Abandono e resiliência
Embora represente mais segurança, o local está longe de ser um oásis de paz: tem os gritos das crianças, o choro dos bebês e o olhar pesado de mulheres que passaram por diversos traumas até se encontrarem ali. Mas paira também uma aura de alívio e de identificação entre as moradoras, um "estou vivendo a mesma situação inacreditável que você, isso vai passar". É algo que fica ainda mais forte pelo fato de que o denominador comum entre boa parte delas é o abandono por parte do marido ou companheiro.
— A maioria relata que tinha marido, mas que, quando veio a enchente, os homens pegaram suas coisinhas, foram para a casa de alguém e deixaram elas com os filhos.

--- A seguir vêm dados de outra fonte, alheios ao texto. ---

(* ===== verification/StructuredCode.v ===== *)
(** What the result of the structurizer has to be: the meaning of a control-flow graph of
    operations, before and after, and the rules of SPIR-V for structured control flow.

    A [Program] is a list of labelled blocks.  [cfg_program] reads one off the nodes of the
    structurizer's input, [spirv_program] off the blocks of a SPIR-V function.  [execute]
    runs either on the same inputs, and [structured] checks the rules on the latter. *)
From S2P Require Import Prelude.
From S2P Require Import IR.
From S2P Require Import CFGNode.
From S2P Require Import CFGTraversal.
From S2P Require Import SpvBuilder.
From S2P Require Import SPIRVModule.
From S2P Require Import Passes.
Local Open Scope Z_scope.
Local Open Scope dxil_scope.

(** * Programs *)

Inductive Jump :=
  | Goto (l : Z)
  | Choose (c t f : Z)
  | Select (c default : Z) (labels : list (Z * Z))
  | Leave.

Record Code := mkCode {
  code_label : Z;
  code_phis : list (Z * list (Z * Z));  (** a result, and values with the blocks they come from *)
  code_body : list Instruction;
  code_merge : option (Z * option Z);   (** a merge block, and a loop's continue block *)
  code_jump : Jump;
}.

Abbreviation Program := (list Code).

Definition code_at (p : Program) (l : Z) : option Code := snd <$> list_find (fun c => code_label c = l) p.
(** The state of the loop that removes: the blocks in [pre] are pruned, the others are not. *)
Definition prune_inv (s : Passes) (used : gset Z) (pre : list nodref) (removed : gset Z) (s' : Passes) : Prop :=
  (exists p, s' = with_nodes p s /\ length p = length (nodes s)) /\
  (forall r n, nodes s !! r = Some n -> exists n', nodes s' !! r = Some n' /\
     if decide (r ∈ pre) then pruned (ops_of s) used n n' else n' = n) /\
  forall id, id ∈ removed <-> exists r n o x, r ∈ pre /\ nodes s !! r = Some n /\ o ∈ operations (ir n) /\
    ops_of s !! o = Some x /\ is_unused used x = true /\ op_id x = id.

Lemma prune_step s used pre r post removed s' :
  ops_ok s -> NoDup (forward_order (cfg s)) -> forward_order (cfg s) = pre ++ r :: post ->
  prune_inv s used pre removed s' ->
  runs (remove_unused_from_block used r removed) s' (fun removed' s'' => prune_inv s used (pre ++ [r]) removed' s'').
Proof.
  intros Hok Hnd E ((p & -> & Hlen) & Hn & Hr).
  destruct (Hok r) as (n & Hrn & Hl); [rewrite E; apply elem_of_app; right; left|].
  assert (r ∉ pre) as Hpre.
  { rewrite E in Hnd. apply list.NoDup_app in Hnd as (_ & Hd & _). intros H. apply (Hd r H). left. }
  destruct (Hn r n Hrn) as (n' & Hn' & H). destruct (decide (r ∈ pre)); [done|]. subst n'.
  eapply remove_unused_from_block_runs; [exact Hn'|exact Hl|]. intros n' removed' Hp Hrem.
  split; [|split].
  - exists (<[r := n']> p). split; [done|]. by rewrite length_insert.
  - intros r' m Hm. destruct (Hn r' m Hm) as (m' & Hm' & H'). simpl in Hm' |- *.
    destruct (decide (r' = r)) as [->|Hne].
    + exists n'. rewrite list_lookup_insert_eq by (by eapply lookup_lt_Some). split; [done|].
      rewrite decide_True by (apply elem_of_app; right; left). by assert (m = n) as -> by congruence.
    + exists m'. rewrite list_lookup_insert_ne by done. split; [done|].
      destruct (decide (r' ∈ pre)) as [Hin|Hin].
      * rewrite decide_True; [done|]. apply elem_of_app. by left.
      * rewrite decide_False; [done|]. intros [?|?%list_elem_of_singleton]%elem_of_app; done.
  - intros id. rewrite Hrem, Hr. split.
    + intros [(r' & m & o & x & ? & H')|(o & x & H')].
      * exists r', m, o, x. split; [apply elem_of_app; by left|done].
      * exists r, n, o, x. split; [apply elem_of_app; right; left|]. tauto.
    + intros (r' & m & o & x & [Hin|Hin%list_elem_of_singleton]%elem_of_app & Hm & H').
      * left. by exists r', m, o, x.
      * subst r'. right. assert (m = n) as -> by congruence. by exists o, x.
Qed.
(** A branch around a block: the first block computes two values; one is used in block 1, the
    other in blocks 1 and 2. *)
Definition sample_branch : Passes :=
  sample_passes [[1; 2]; [2]; []]%nat
    [[(OpCopyObject, 10, 1, SinkableBit, [3]); (OpIsNan, 11, 1, SinkableBit, [10]); (OpCopyObject, 12, 1, SinkableBit, [3])];
     [(OpStore, 0, 0, 0, [5; 11]); (OpStore, 0, 0, 0, [5; 12])];
     [(OpStore, 0, 0, 0, [6; 12])]].

Example sink_ssa_constructs_example :
  match sink_ssa_constructs sample_branch with
  | Ok (_, s') => (fun n => operations (ir n)) <$> nodes s'
  | _ => []
  end = [[2]; [0; 1; 3; 4]; [5]; []]%nat.
Proof. vm_compute. reflexivity. Qed.

Lemma sample_branch_ok :
  forward_graph (nodes sample_branch) (entry_block (cfg sample_branch)) (forward_order (cfg sample_branch)) /\
  idom_tree (nodes sample_branch) (entry_block (cfg sample_branch)) (forward_order (cfg sample_branch))
    (fun x => x ∈ forward_order (cfg sample_branch)).
Proof.
  apply (recomputed_analysed (sample_cfg [[1; 2]; [2]; []]%nat)
    (run_on forward_analysis (sample_cfg [[1; 2]; [2]; []]%nat))).
  - split; [|vm_compute; done]. apply edges_mirrored_ok; [vm_compute; reflexivity|vm_compute; lia].
  - vm_compute. reflexivity.
  - vm_compute. reflexivity.
  - vm_compute. reflexivity.
  - vm_compute. reflexivity.
Qed.

(** A property of all pairs of visited blocks, by computation. *)
Lemma post_dominates_by_computation s :
  forallb (fun a => forallb (fun b => match post_dominates (nodes s) a b with Ok _ => true | _ => false end)
    (forward_order (cfg s))) (forward_order (cfg s)) = true ->
  forall a b, a ∈ forward_order (cfg s) -> b ∈ forward_order (cfg s) ->
    exists v, post_dominates (nodes s) a b = Ok v.
Proof.
  intros H a b Ha Hb. pose proof (forallb_elem _ _ _ (forallb_elem _ _ _ H Ha) Hb) as Hab. simpl in Hab.
  destruct (post_dominates _ a b) as [v| |]; [by exists v|done..].
Qed.

Lemma sink_ssa_constructs_correct_witness :
  ssa sample_branch /\
  runs sink_ssa_constructs sample_branch (fun _ s' =>
    ssa s' /\ forward_order (cfg sample_branch) ≫= ops_at s' ≡ₚ
              forward_order (cfg sample_branch) ≫= ops_at sample_branch /\
    (forall r, r ∈ forward_order (cfg sample_branch) ->
       filter (fun o => movable sample_branch o = false) (ops_at s' r) =
       filter (fun o => movable sample_branch o = false) (ops_at sample_branch r)) /\
    same_ops (ops_of sample_branch) (ops_of s') /\
    (forall r, nodes s' !! r = set_operations (ops_at s' r) <$> nodes sample_branch !! r) /\
    exists p l, s' = with_ops l (with_nodes p sample_branch)).
Proof.
  assert (ssa sample_branch) as H.
  { apply ssa_by_computation; [apply sample_branch_ok|apply sample_branch_ok|vm_compute; reflexivity]. }
  split; [exact H|].
  apply sink_ssa_constructs_correct; [apply sample_branch_ok|apply sample_branch_ok| | |exact H].
  - apply post_dominates_by_computation. vm_compute. reflexivity.
  - apply ops_ok_by_computation. vm_compute. reflexivity.
Defined.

Aqui tem uma mulher de 25 anos que é mãe, está grávida, prestes a ter bebê, cujo marido a largou em um abrigo e foi para a casa da mãe. Em breve teremos um recém-nascido aqui dentro, e já preparamos toda a bolsinha da maternidade. As mulheres daqui choram juntas, desabafam, mas se apoiam e dizem "gurias, juntas a gente supera", "quem sabe vamos morar juntas quando a gente sair" — relata a voluntária Camilla Steinhaus.
"Depois de sete dias sem dormir, consegui descansar"
Os danos que a situação toda causa ao emocional dos atingidos pela crise climática no RS é imensurável, mas estar em um grupo de mulheres que estão passando pela mesma coisa — e sem soltar a mão de seus filhos — tem incentivado a rede de solidariedade entre elas. Somado a isso, elas têm também o apoio da psicóloga e psicopedagoga Maria Inês Lopes Peres, uma das voluntárias da linha de frente que está em dedicação total ao abrigo.
— Elas chegam assustadas, ansiosas e comentando "nós não somos mais ninguém, perdemos nossas casas, documentos, nossa roupa, perdemos tudo". Mas, aos poucos, quando chegam aqui, vendo que de fato é um lugar bom, as falas delas mudam, ficam carregadas de futuro, de desejo de conquistar, de não desistir, e isso é muito especial. Nós temos muito orgulho dessas mulheres que estão buscando superar isso tudo com dignidade e vontade.
Sentada numa cama de casal e abraçada ao filho de sete anos — o que mais chora e demonstra estar abalado pelos acontecimentos desse mês —, Shisle afirma que sua vontade já é de "cortar o cordão umbilical" que a deixa ligada aos traumas dos últimos dias .
— Depois de sete dias sem dormir, consegui descansar. Desde que cheguei só tenho a agradecer as meninas, que nos tratam bem, respeitam, ajudam. Vou ficar aqui um tempo e seguir a vida, fazer o quê? Ainda estou um pouco chocada, mas faz parte. Aqui sei que estou bem segura e, quando sair, quero ir para um lugar em que a gente também fique bem. Dizer "vou pra minha casa" eu não posso, porque não sei se vou ter segurança lá, mas estou preparada para tudo.